Mounting the NFS Ganesha file server in a containerized IPv6 cluster no longer fails
When a containerized IPv6 Red Hat Ceph Storage cluster with an nfs-ganesha-rgw
daemon was deployed by using the ceph-ansible
utility, an attempt to mount the NFS Ganesha file server on a client failed with the Connection Refused
error. Consequently, I/O requests were unable to run. This update fixes the default configuration IPv6 connections, and mounting the NFS Ganesha server works as expected in this case.
Stale lifecycle configuration data of deleted buckets no longer persists in OMAP
consuming space
Previously, in the Ceph Object Gateway (RGW), incorrect key formatting in the RGWDeleteLC::execute()`function caused bucket lifecycle configuration metadata to persist after the deletion of the corresponding bucket. This caused stale lifecycle configuration data to persist in `OMAP
consuming space. With this update, the correct name for the lifecycle object is now used in RGWDeleteLC::execute()
, and the lifecycle configuration is removed as expected on removal of the corresponding bucket.
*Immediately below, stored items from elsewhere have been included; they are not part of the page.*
(* ===== verification/BufSpec.v ===== *)
(** What the buffer cache promises to the layers above it.

    The abstract state [abuf] lists the blocks in use: for each, the number of
    references, the process that holds it, its contents and the buffer that
    carries it; and the disk below.  Blocks that are not in use are on the disk.

    [BufCache] is the set of operations, [BufCacheSpec] their laws over
    [abuf].  The log and the file system are verified against these classes;
    Bio.v shows that kernel/bio.c meets them. *)

From stdpp Require Import base tactics list numbers strings gmap functions.
From S2P Require Import Prelude Param Bytes.
From Stdlib Require Import ZArith Lia.

(** A disk block: 1024 bytes. *)
Definition wf_block (d : list Z) : Prop := length d = 1024%nat ∧ is_bytes d.

Lemma wf_zero_block : wf_block (replicate 1024 0).
Proof. split; [done|]. apply Forall_replicate. lia. Qed.

Record aent (H : Type) := mkaent {
  ae_rc : Z;
  ae_owner : option Z;
  ae_data : list Z;
  ae_h : H;
}.
Arguments mkaent {H} _ _ _ _.
Arguments ae_rc {H} _.
Arguments ae_owner {H} _.
Arguments ae_data {H} _.
Arguments ae_h {H} _.

Record abuf (H : Type) := mkabuf {
  a_act : gmap Z (aent H);
  a_disk : Z → list Z;
  a_writes : list (Z * list Z);
}.
Arguments mkabuf {H} _ _ _.
Arguments a_act {H} _.
Arguments a_disk {H} _ _.
Arguments a_writes {H} _.

(** Changes to the abstract state. *)
Definition a_set {H} (b : Z) (e : aent H) (A : abuf H) : abuf H :=
  mkabuf (<[b := e]> (a_act A)) (a_disk A) (a_writes A).
Definition a_del {H} (b : Z) (A : abuf H) : abuf H :=
  mkabuf (delete b (a_act A)) (a_disk A) (a_writes A).
Definition a_wr {H} (b : Z) (d : list Z) (A : abuf H) : abuf H :=
  mkabuf (a_act A) (<[b := d]> (a_disk A)) (a_writes A ++ [(b, d)]).

(** The contents of block [b] as seen through the cache. *)
Definition a_view {H} (A : abuf H) (b : Z) : list Z :=
  match a_act A !! b with
  | Some e => ae_data e
  | None => a_disk A b
  end.

(** The largest value of the [uint] reference count. *)
Definition rc_max : Z := 4294967295.

(** The operations of bio.c. *)
Class BufCache (S H : Type) := {
  c_bread : Z → Z → M S H;
  c_bwrite : H → M S unit;
  c_brelse : H → M S unit;
  c_bpin : H → M S unit;
  c_bunpin : H → M S unit;
  c_data : H → S → list Z;
  c_setdata : H → list Z → M S unit;
  c_blockno : H → S → Z;
}.

(** Their laws, for the device [dev] and the calling process [pid]. *)
Class BufCacheSpec (S H : Type) `{BC : BufCache S H} (dev pid : Z) := {
  c_rep : abuf H → S → Prop;
  rep_size A s : c_rep A s → Z.of_nat (size (a_act A)) ≤ NBUF;
  rep_rc A s b e : c_rep A s → a_act A !! b = Some e → 0 < ae_rc e;
  rep_wf A s b : c_rep A s → wf_block (a_disk A b);
  rep_wf_data A s b e : c_rep A s → a_act A !! b = Some e → wf_block (ae_data e);
  rep_data A s b e :
    c_rep A s → a_act A !! b = Some e →
    c_data (ae_h e) s = ae_data e ∧ c_blockno (ae_h e) s = b;
  (** [bread] of a block in use that nobody holds. *)
  bread_hit A s b e :
    c_rep A s → a_act A !! b = Some e → ae_owner e = None → ae_rc e < rc_max →
    ∃ s', c_bread dev b s = Ok (ae_h e) s' ∧
          c_rep (a_set b (mkaent (ae_rc e + 1) (Some pid) (ae_data e) (ae_h e)) A) s';
  (** [bread] of a block not in use, while fewer than [NBUF] blocks are. *)
  bread_miss A s b :
    c_rep A s → a_act A !! b = None → Z.of_nat (size (a_act A)) < NBUF →
    ∃ h s', c_bread dev b s = Ok h s' ∧
            c_rep (a_set b (mkaent 1 (Some pid) (a_disk A b) h) A) s';
  (** [bread] when every buffer is in use by other blocks. *)
  bread_full A s b :
    c_rep A s → a_act A !! b = None → Z.of_nat (size (a_act A)) = NBUF →
    c_bread dev b s = Panic "bget: no buffers";
  (** [bread] of a block that is held. *)
  bread_held A s b e :
    c_rep A s → a_act A !! b = Some e → ae_owner e ≠ None → ae_rc e < rc_max →
    ∃ chan s', c_bread dev b s = Sleep chan s' ∧
      c_rep (a_set b (mkaent (ae_rc e + 1) (ae_owner e) (ae_data e) (ae_h e)) A) s';
  setdata_ok A s b e d :
    c_rep A s → a_act A !! b = Some e → ae_owner e = Some pid → wf_block d →
    ∃ s', c_setdata (ae_h e) d s = Ok tt s' ∧
          c_rep (a_set b (mkaent (ae_rc e) (ae_owner e) d (ae_h e)) A) s';
  bwrite_ok A s b e :
    c_rep A s → a_act A !! b = Some e → ae_owner e = Some pid →
    ∃ s', c_bwrite (ae_h e) s = Ok tt s' ∧ c_rep (a_wr b (ae_data e) A) s';
  (** [brelse] of a block that stays in use. *)
  brelse_more A s b e :
    c_rep A s → a_act A !! b = Some e → ae_owner e = Some pid → 1 < ae_rc e →
    ∃ s', c_brelse (ae_h e) s = Ok tt s' ∧
          c_rep (a_set b (mkaent (ae_rc e - 1) None (ae_data e) (ae_h e)) A) s';
  (** [brelse] of the last reference; the disk must have the contents. *)
  brelse_last A s b e :
    c_rep A s → a_act A !! b = Some e → ae_owner e = Some pid → ae_rc e = 1 →
    ae_data e = a_disk A b →
    ∃ s', c_brelse (ae_h e) s = Ok tt s' ∧ c_rep (a_del b A) s';
  bpin_ok A s b e :
    c_rep A s → a_act A !! b = Some e → ae_rc e < rc_max →
    ∃ s', c_bpin (ae_h e) s = Ok tt s' ∧
          c_rep (a_set b (mkaent (ae_rc e + 1) (ae_owner e) (ae_data e) (ae_h e)) A) s';
  bunpin_ok A s b e :
    c_rep A s → a_act A !! b = Some e → 1 < ae_rc e →
    ∃ s', c_bunpin (ae_h e) s = Ok tt s' ∧
          c_rep (a_set b (mkaent (ae_rc e - 1) (ae_owner e) (ae_data e) (ae_h e)) A) s';
}.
The Keystone credentials were moved to an external file
When using the Keystone identity service to authenticate a Ceph Object Gateway user, the Keystone credentials were set as plain text in the Ceph configuration file. With this update, the Keystone credentials are configured in an external file that only the Ceph user can read.
Wildcard policies match objects with colons in the name
Previously, using colons in the name caused an error in a matching function not allowing wildcards to match beyond colons. In this release, colons can be used to match objects.
Lifecycle rules with multiple tag filters are no longer rejected
Due to a bug in lifecycle rule processing, an attempt to install the lifecycle rules with multiple tag filters was rejected and the InvalidRequest
error message was returned. With this update, other rule forms are used, and lifecycle rules with multiple tag filters are no longer rejected.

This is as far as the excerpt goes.